Smith was assaulted thirty years ago by Manchester police officers. He did not make a complaint or speak to a solicitor and pleaded guilty to a charge of drunk and disorderly before quitting his job and moving to London.
He began investigating police corruption in the Metropolitan Police when in 1987 he joined the Trevor Monerville Campaign in Hackney. This was an east London borough with a record of police brutality that included the deaths in custody of Colin Roach and Tunay Hassan.
In January 1988 the first ‘We Remember’ commemoration was held for those who had suffered and died at the hands of local police. Six months later, Smith helped establish Hackney Community Defence Association (HCDA) and he was its key figure until 1995 when he left to pursue an academic career.
HCDA was launched because single-issue campaigns no longer offered adequate resistance to the local police’s rampage. It was a self-help group that - without ever seeking state funding for fear of compromising its independence - developed a highly successful strategy in combating police repression.
It investigated community allegations of wrongful arrest and brutality against the police, provided mutual support for victims and campaigned against police injustice.
Rather than being advised to make formal complaints, victims of police crime were directed to use the civil courts. Victims thus avoided having anything to do with the police during the initial stages of their complaints and this gave them time to recover from the psychological trauma they had suffered. A network of reliable solicitors and barristers helped ensure victims kept control of their cases.
Police prosecution rates in the cases taken up by HCDA collapsed to under a quarter. The CPS abandoned many cases, as the police were no longer seen as reliable witnesses.
Among the allegations that HCDA started investigating were cases involving police organised crime. A picture emerged of drug trafficking, corruption and fitting-up innocent victims. Eight police officers were secretly transferred to other stations. One of them, Sergeant Gerrard Carroll shot himself with a police revolver in Barkingside police station.
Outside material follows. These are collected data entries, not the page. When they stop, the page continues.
(* ===== verification/VHost.v ===== *)
(** The vhost transport of a host (hypervisor/virtio/hab_vhost.c), the data path: the
    messages that wait for a guest's buffers, the worker that hands them over, the
    worker that takes the guest's messages, sending and reading.  It is a third
    implementation of the platform interface of World.v.  The kernel's side of a
    virtqueue is an interface of its own. *)
From S2P Require Import Prelude Header World Logic Memory Invariant Pchan Exports Context Vchan Wait Open Loopback Sample Msg Mimex Progress.

(* src/hypervisor/virtio/hab_vhost.c:23-26 VHOST_HAB_WEIGHT *)
Definition VHOST_HAB_WEIGHT : Z := 0x80000.

(* src/hypervisor/virtio/hab_vhost.c:34-38 IN_BUF_SIZE *)
Definition IN_BUF_SIZE : Z := 5120.

(** A message that waits, as it lies in memory: the payload follows the header. *)
(* src/hypervisor/virtio/hab_vhost.c:63-67 vhost_hab_send_node *)
Record vhost_hab_send_node := { sn_header : hab_header; sn_payload : bytes }.

(** ** The kernel's side of a virtqueue

    A descriptor that the guest offers: the lengths of its segments for the host to
    read, what reading them gives (it ends early at memory that is not there), and the
    lengths of those to write. *)
Record vdesc := { de_out : list Z; de_data : bytes; de_in : list Z }.

Definition iov_length (l : list Z) : Z := foldr Z.add 0 l.
(** A channel that is opened goes into its context's list. *)
Lemma wf_publish h w v c cx :
  wf (held_o v c h) w -> h_x h = None -> w_ctxs w !! c = Some cx ->
  wf h (set_w_ctxs (<[c := set_cx_vcnt (cx_vcnt cx + 1)
    (set_cx_vchannels (cx_vchannels cx ++ [v]) cx)]> (w_ctxs w)) w).
Proof.
  intros [Hv Hp Hc Hd Hdrv Hfr [Hnd Ho] Hli] Hx Hcx. simpl in Hnd, Ho.
  apply list.NoDup_cons in Hnd as [Hno Hnd].
  destruct (Ho v c) as [(vc & Hvc & Hctx) Hn]; [by left|].
  set (cx' := set_cx_vcnt _ _). set (w' := set_w_ctxs _ w).
  assert (Hback : forall a ax, w_ctxs w' !! a = Some ax -> exists ay, w_ctxs w !! a = Some ay /\
    cx_exp_whse ax = cx_exp_whse ay /\ cx_imp_whse ax = cx_imp_whse ay /\
    (cx_vchannels ax = cx_vchannels ay \/ cx_vchannels ax = cx_vchannels ay ++ [v])).
  { intros a ax. simpl. rewrite lookup_insert. case_decide; [|by eauto 10].
    intros [= <-]. subst a. exists cx. split_and!; auto. }
  assert (Hsome : forall a, is_Some (w_ctxs w !! a) -> is_Some (w_ctxs w' !! a)).
  { intros a ?. simpl. rewrite lookup_insert. by case_decide. }
  constructor.
  - intros u uc Hu. destruct (Hv u uc Hu) as (pc & a & ax & ? & ? & ? & ? & Ha & Hr & ?).
    simpl in Hr. change (list_fmap _ _ fst (h_o h)) with ((h_o h).*1) in Hr.
    exists pc, a, (if decide (c = a) then cx' else ax). simpl. rewrite lookup_insert.
    split_and!; try done; [by destruct (decide (c = a))|].
    destruct (decide (c = a)) as [<-|Hca].
    + assert (ax = cx) as -> by congruence. simpl. destruct (decide (v = u)) as [<-|Hvu].
      * rewrite (decide_True (P := v ∈ cx_vchannels cx ++ [v]))
          by (apply elem_of_app; right; by left).
        rewrite (decide_False (P := v ∈ cx_vchannels cx)) in Hr by (by eapply Hn). lia.
      * assert ((if decide (u ∈ cx_vchannels cx ++ [v]) then 1 else 0) <=
          (if decide (u ∈ cx_vchannels cx) then 1 else 0)); [|lia].
        destruct (decide (u ∈ cx_vchannels cx ++ [v])) as [Hin|], (decide (u ∈ cx_vchannels cx)); try lia.
        apply elem_of_app in Hin as [?|?%list_elem_of_singleton]; congruence.
    + destruct (decide (v = u)) as [<-|]; [|lia].
      pose proof (eq_trans (eq_sym Hu) Hvc) as Heq. congruence.
  - exact Hp.
  - intros a ax. simpl. rewrite lookup_insert. case_decide as Ha; [|apply Hc].
    subst a. intros [= <-]. destruct (Hc c cx Hcx) as (? & Hndv & Hcnt & Hl & ? & ? & ? & ?).
    split_and!; try done; simpl.
    + apply list.NoDup_app. split; [done|]. split; [|apply NoDup_singleton].
      intros u Hu ->%list_elem_of_singleton. by eapply Hn.
    + rewrite Hcnt, zlen_app. done.
    + intros u [Hu| ->%list_elem_of_singleton]%elem_of_app; [by apply Hl|]. by exists vc.
  - exact Hd.
  - destruct Hdrv as (? & Hu & ? & ? & Hr & ? & ? & Hhc & ? & ? & Hi). split_and!; try done.
    + intros a Ha. apply Hsome, Hu. done.
    + intros e He. destruct (Hr e He) as (ex & ? & ? & Hne). exists ex. split_and!; try done.
      intros a ax Hax. destruct (Hback _ _ Hax) as (ay & ? & -> & _). by eapply Hne.
    + intros a Ha. by apply Hsome, Hhc.
    + intros a ax k b bx k' e G1 G2.
      destruct (Hback _ _ G1) as (ay & ? & _ & -> & _). destruct (Hback _ _ G2) as (bz & ? & _ & -> & _). eauto.
  - split; [|apply Hfr]. intros a Ha. destruct (proj1 Hfr a Ha) as (? & ? & ? & ? & ?). split_and!; try done.
    simpl. rewrite lookup_insert_ne; [done|congruence].
  - split; [done|]. intros u b Hin. destruct (Ho u b) as [Hlive Hnot]; [by right|]. split; [done|].
    assert (u <> v). { intros ->. apply Hno. by eapply held_e_fst. }
    intros a ax Hax. destruct (Hback _ _ Hax) as (ay & Hay & _ & _ & [->| ->]); [by eapply Hnot|].
    rewrite elem_of_app, list_elem_of_singleton. intros [Hin'|?]; [|done]. by eapply Hnot.
  - by eapply listed_ok_ctx.
Qed.
(* ===== verification/VirtioProbe.v ===== *)
(** What the probe of a virtio device gives: each of its channels is up, with the pools
    and the queues in the order that sending and reception rely on; and what becomes of
    a device that is suspended or whose probe fails. *)
From S2P Require Import Prelude Header World Logic Memory Invariant Pchan Exports Context Vchan Wait Open Loopback Sample Msg Mimex Progress Virtio Pools VirtioRx Hab VirtioDev.

Section pools.
Context {VQ : Type} `{Virtqueue VQ}.
Implicit Types (vpc : vq_pchan VQ).

(** *** The pools *)

Lemma init_pool_list_eq t cnt : init_pool_list (buf_size t) (buf_num t) t cnt = (pool_hds t, cnt + zlen (pool_hds t)).
Proof. done. Qed.

Lemma pool_hds_ok t : Forall (fun hd => hd_pool_type hd = t /\ hd_ok hd /\ core hd = hd) (pool_hds t) /\
  NoDup (hd_id <$> pool_hds t) /\ zlen (pool_hds t) = buf_num t.
Proof.
  assert (Hn : 0 <= buf_num t) by by destruct t. unfold pool_hds, init_pool_list. cbn [fst]. split; [|split].
  - pose proof (init_pool_from_ok t (Z.to_nat (buf_num t)) 0 0 ltac:(lia) ltac:(lia) eq_refl) as Hok.
    assert (Hcore : forall n i ptr, Forall (fun hd => core hd = hd) (init_pool_from (buf_size t) t i n ptr)).
    { induction n; intros i ptr; cbn [init_pool_from]; constructor; [done|apply IHn]. }
    specialize (Hcore (Z.to_nat (buf_num t)) 0 0). rewrite list.Forall_forall in Hok, Hcore |- *.
    intros hd Hin. destruct (Hok hd Hin) as (? & ? & _). by split_and!; [| |apply Hcore].
  - apply init_pool_from_NoDup; lia.
  - assert (Hlen : forall n i ptr, length (init_pool_from (buf_size t) t i n ptr) = n) by (induction n; intros; simpl; [done|by rewrite IHn]).
    unfold zlen. rewrite Hlen. lia.
Qed.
Investigatory programmes by Panorama and World-in-Action highlighted HCDA’s evidence that the police were controlling the local crack cocaine trade. Convictions were quashed, with Hugh Prince becoming the thirteenth victim of the local police’s drug squad to have his overturned in December 1994. The Metropolitan Police was subsequently forced to pay out hundreds of thousands of pounds in compensation.
In 1993, HCDA helped launch the Colin Roach Centre. When this was burgled in 1994 centre members believed that MI5 or Special Branch had undertaken the operation in a desire to get their hands on a new database listing police officers involved in fabricating evidence and criminal activities.
The computer listing this information was located elsewhere and this may account for why, in early 1995, Mark Jenner was sent into the centre as an undercover police officer from the Special Demonstration Squad of the Metropolitan Police.
Celia Stubbs, whose partner Blair Peach was killed by a Metropolitan Police Officer in 1979, was an active HCDA member. She has welcomed the appointment of Smith to the Morgan panel saying; “Graham Smith did a marvellous job in Hackney in exposing and defending the victims of police corruption. I wish him well in this important task.”